----- Records for the task -----
Definition submitSentence (network : GameNetwork.t) (hs : HookState)
    (sentence : string) : HookState * list Sent :=
  if GameNetwork.isHost network then
    let '(hs', sent) :=
      update_and_broadcast network hs (fun prev =>
        with_players prev
          (map (fun p => if bool_decide (id p = GameNetwork.playerId network)
                         then with_sentence p (Some sentence) else p)
               (players prev))) in
    (with_localPlayer hs'
       ((fun prev => with_sentence prev (Some sentence)) <$> localPlayer hs'),
     sent)
  else
    (hs, GameNetwork.send network
           (mkMessage (submit_sentence sentence) (GameNetwork.playerId network))).

(** In the host branch the score of the local player is computed a second
    time, from the array of the state the callback closed over; it is the
    array the first updater wrote to (or, for a first answer, another empty
    one), so both computations read the same answers. *)
Definition submitQuizAnswer (network : GameNetwork.t) (hs : HookState)
    (questionIndex : nat) (answerIndex : Z) : HookState * list Sent :=
  if GameNetwork.isHost network then
    let answers_of (st : option GameState) :=
      array_set
        (default [] (st ≫= fun s => quizAnswers s !! GameNetwork.playerId network))
        questionIndex answerIndex in
    let '(hs', sent) :=
      update_and_broadcast network hs (fun prev =>
        let playerAnswers := answers_of (Some prev) in
        let score := forEach_score playerAnswers 0 0 in
        with_players
          (with_quizAnswers prev
             (<[GameNetwork.playerId network := playerAnswers]> (quizAnswers prev)))
          (map (fun p => if bool_decide (id p = GameNetwork.playerId network)
                         then with_quizScore p score else p)
               (players prev))) in
    let score := forEach_score (answers_of (gameState hs)) 0 0 in
    (with_localPlayer hs'
       ((fun prev => with_quizScore prev score) <$> localPlayer hs'),
     sent)
  else
    (hs, GameNetwork.send network
           (mkMessage (submit_quiz_answer questionIndex answerIndex)
                      (GameNetwork.playerId network))).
-----
Exercise objective: Your reply must contain exactly the lines from the first line of the data through the line holding "with_players prev", and nothing more.

Answer to the exercise:
Definition submitSentence (network : GameNetwork.t) (hs : HookState)
    (sentence : string) : HookState * list Sent :=
  if GameNetwork.isHost network then
    let '(hs', sent) :=
      update_and_broadcast network hs (fun prev =>
        with_players prev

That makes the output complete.